Service
The production pcs-service binary: TOML config, factory registry, HTTP control plane, and built-in standalone & Raft cluster runners.
Overview
The service feature ships a runnable binary along with a small framework for plugging custom systems, components, sources, and sinks into a TOML-driven service. It implies io, distributed, distributed-raft, and tracing.
Two top-level modes:
standalone— a single instance with a local redb store. Good for simple deployments and testing.cluster(feature = "service-cluster") — a Raft-coordinated cluster of instances sharing partition assignment and checkpoint state.
Install & build
cargo install --path crates/pcs-service --features service-cluster
# or, build from source:
cargo build --release --bin pcs-service --features service-cluster
TOML configuration
A ServiceConfig describes the mode, registered components and resources, the pipeline DAG, and optional sources / sinks. The control plane ([http]) is always available.
mode = "standalone"
[http]
bind = "0.0.0.0:8080"
[[components]]
name = "Trade"
[[components.schema]]
name = "id"
type = "u64"
[[components.schema]]
name = "amount"
type = "f64"
[[components.schema]]
name = "currency"
type = "utf8"
[[components.schema]]
name = "usd_amount"
type = "f64"
[[pipelines]]
name = "enrich"
[[pipelines.systems]]
name = "ValidateTradeSystem"
[[pipelines.systems]]
name = "EnrichTradeSystem"
[pipelines.systems.config]
fx_provider = "ecb_daily"
[[pipelines.sources]]
component = "Trade"
type = "parquet"
path = "/data/in/trades.parquet"
[[pipelines.sinks]]
component = "Trade"
type = "parquet"
path = "/data/out/trades.parquet"
Plugging in your own types
The TOML refers to systems, components, sources, and sinks by name. To map names to your own implementations, register factories on the ServiceBuilder before calling build().

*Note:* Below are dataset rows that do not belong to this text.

(* ===== verification/HyteraCalls.v ===== *)
(** * Calls to a Hytera repeater

    How the bursts of a call from the Motorola side are numbered: the wake-up,
    sync and repeated header packets included in what the server writes, packet
    after packet. *)

From S2P Require Import Prelude Strings Net Packet Bptc LinkControl VoiceBurst Rewrite Rptc Text Config HyteraFrame Hytera HyteraPeers HyteraSend.

(** The encoder of dmrgo gives 33 bytes. *)
Class EmbCodecLaws `{EmbCodec} : Prop := { emb_Encode_length b : length (emb_Encode b) = 33%nat }.

(** The type of the wake-up and sync packets. *)
Definition is_startup_packet (data : list Z) : bool := data.[8] =? 0x42.

(** The sequence numbers of the burst packets on the wire. *)
Definition numbers (w : list (socket * UDPAddr * list Z)) : list Z :=
  omap (fun '(_, _, data) => if is_startup_packet data then None else Some (data.[4])) w.

(** [n] numbers, modulo 256, after [q]. *)
Definition count_from (q : Z) (n : nat) : list Z := (fun i => u8 (q + Z.of_nat i)) <$> seq 1 n.

Lemma u8_add a b : u8 (u8 a + b) = u8 (a + b).
Proof. unfold u8. apply Zplus_mod_idemp_l. Qed.

Lemma u8_u8 a : u8 (u8 a) = u8 a.
Proof. unfold u8. apply Zmod_mod. Qed.

Lemma count_from_app q n m : count_from q (n + m) = count_from q n ++ count_from (q + Z.of_nat n) m.
Proof.
  unfold count_from. rewrite seq_app, fmap_app. f_equal. rewrite Nat.add_comm, <- (fmap_add_seq n 1 m), <- list_fmap_compose.
  apply list_fmap_ext. intros i j _. cbn. f_equal. lia.
Qed.

Lemma count_from_u8 q q' n : u8 q = u8 q' -> count_from q n = count_from q' n.
Proof. intros E. apply list_fmap_ext. intros i j _. by rewrite <- (u8_add q), E, u8_add. Qed.

Lemma numbers_app w1 w2 : numbers (w1 ++ w2) = numbers w1 ++ numbers w2.
Proof. apply omap_app. Qed.

(** ** Packets *)

Lemma startup_packet_type slotType pkt cc data : buildFixedStartupPacket slotType pkt cc = Some data -> is_startup_packet data = true.
Proof. unfold buildFixedStartupPacket. case_match; [by intros [= <-] |]. case_match; [by intros [= <-] | done]. Qed.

use pcs_service::service::{ServiceBuilder, ServiceConfig};
let config: ServiceConfig =
toml::from_str(&std::fs::read_to_string("service.toml")?)?;
let service = ServiceBuilder::from_config(config)
.register_component_factory("Trade", Box::new(TradeFactory))
.register_system_factory ("ValidateTradeSystem", Box::new(ValidateFactory))
.register_system_factory ("EnrichTradeSystem", Box::new(EnrichFactory))
.register_source_factory ("parquet", Box::new(ParquetSourceFactory))
.register_sink_factory ("parquet", Box::new(ParquetSinkFactory))
.build()?;
service.run().await?;
Each factory takes a toml::Value — the config field from the TOML — and returns a boxed instance of the corresponding trait. Built-in factories for Parquet, CSV, and JSON Lines are registered automatically.
CLI
# Single-node:
pcs-service serve --config service.toml
# Validate config without starting:
pcs-service validate --config service.toml
# Inspect a running instance:
pcs-service status --server http://localhost:8080
# Cluster lifecycle (requires service-cluster feature):
pcs-service cluster init --config cluster.toml --node-id 1
pcs-service cluster join --server http://leader:8081 --node-id 2
pcs-service cluster leave --server http://leader:8081 --node-id 2
pcs-service cluster status --server http://leader:8081
HTTP control plane
| Endpoint | Returns |
|---|---|
GET /health | 200 if the process is up; cheap liveness probe. |
GET /ready | 200 once the service has loaded config and registered factories. Use as Kubernetes readiness probe. |
GET /metrics | Prometheus exposition format. Pipeline durations, retry counts, claim lifecycles, Raft term/leader. |
GET /status | JSON snapshot of pipeline state, last RunStats, claim ledger, current Raft membership. |
Deploying a cluster
A 3-node Raft cluster is the typical production target. Start the leader with cluster init, then have followers cluster join against the leader’s control-plane URL. Each node needs:
- A unique
node_id. - A reachable Raft TCP listen address (default 7001).
- Two redb files: log store + state machine. Pre-create the parent directory.
See the operations guide for full deployment steps, capacity planning, and runbooks for common failure scenarios.